====== Information shown

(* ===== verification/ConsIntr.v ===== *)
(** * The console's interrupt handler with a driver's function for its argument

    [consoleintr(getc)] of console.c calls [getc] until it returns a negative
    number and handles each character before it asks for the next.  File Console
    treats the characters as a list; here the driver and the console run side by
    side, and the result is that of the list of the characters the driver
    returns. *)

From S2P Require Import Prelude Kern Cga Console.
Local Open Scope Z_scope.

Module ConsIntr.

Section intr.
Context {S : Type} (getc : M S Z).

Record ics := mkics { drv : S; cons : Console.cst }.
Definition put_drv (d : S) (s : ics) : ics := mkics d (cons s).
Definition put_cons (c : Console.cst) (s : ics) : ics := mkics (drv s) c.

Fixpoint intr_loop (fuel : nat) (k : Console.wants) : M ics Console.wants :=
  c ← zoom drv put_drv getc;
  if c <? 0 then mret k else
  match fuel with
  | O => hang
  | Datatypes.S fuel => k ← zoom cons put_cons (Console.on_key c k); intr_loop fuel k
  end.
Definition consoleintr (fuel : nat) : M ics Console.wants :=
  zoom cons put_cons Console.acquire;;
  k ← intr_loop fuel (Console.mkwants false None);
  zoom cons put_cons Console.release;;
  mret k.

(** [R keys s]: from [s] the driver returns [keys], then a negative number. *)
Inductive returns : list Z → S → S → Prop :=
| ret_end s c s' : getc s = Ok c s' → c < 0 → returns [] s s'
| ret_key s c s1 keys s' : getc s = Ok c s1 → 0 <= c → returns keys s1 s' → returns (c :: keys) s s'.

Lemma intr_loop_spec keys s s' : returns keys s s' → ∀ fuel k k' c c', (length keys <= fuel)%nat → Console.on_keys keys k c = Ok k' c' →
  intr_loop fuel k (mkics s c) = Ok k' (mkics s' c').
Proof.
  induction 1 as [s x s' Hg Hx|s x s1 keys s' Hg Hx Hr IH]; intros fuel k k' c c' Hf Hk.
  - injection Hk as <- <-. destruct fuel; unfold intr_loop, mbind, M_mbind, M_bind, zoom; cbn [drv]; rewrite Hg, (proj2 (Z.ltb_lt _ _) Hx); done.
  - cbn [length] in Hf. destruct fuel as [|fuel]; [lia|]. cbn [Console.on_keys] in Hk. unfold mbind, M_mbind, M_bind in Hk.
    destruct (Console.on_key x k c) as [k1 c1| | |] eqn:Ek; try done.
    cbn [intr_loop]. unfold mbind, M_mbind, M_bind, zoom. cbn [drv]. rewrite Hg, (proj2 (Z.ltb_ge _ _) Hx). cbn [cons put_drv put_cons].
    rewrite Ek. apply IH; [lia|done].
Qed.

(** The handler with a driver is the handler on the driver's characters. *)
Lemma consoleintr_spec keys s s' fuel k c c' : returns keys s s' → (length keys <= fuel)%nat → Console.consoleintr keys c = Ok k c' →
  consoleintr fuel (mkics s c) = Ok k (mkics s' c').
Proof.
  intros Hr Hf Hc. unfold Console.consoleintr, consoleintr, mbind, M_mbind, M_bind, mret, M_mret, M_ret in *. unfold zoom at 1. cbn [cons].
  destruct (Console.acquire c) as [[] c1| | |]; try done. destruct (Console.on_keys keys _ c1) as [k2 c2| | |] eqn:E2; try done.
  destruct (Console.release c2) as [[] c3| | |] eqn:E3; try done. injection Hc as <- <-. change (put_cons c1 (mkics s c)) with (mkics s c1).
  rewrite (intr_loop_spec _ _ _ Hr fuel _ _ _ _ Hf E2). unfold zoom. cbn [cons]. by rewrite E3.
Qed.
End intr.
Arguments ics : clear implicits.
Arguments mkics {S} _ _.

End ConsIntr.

============

**The task**
The answer should be a single number: the count of lines in the data that include the string "with".

**Written response**
4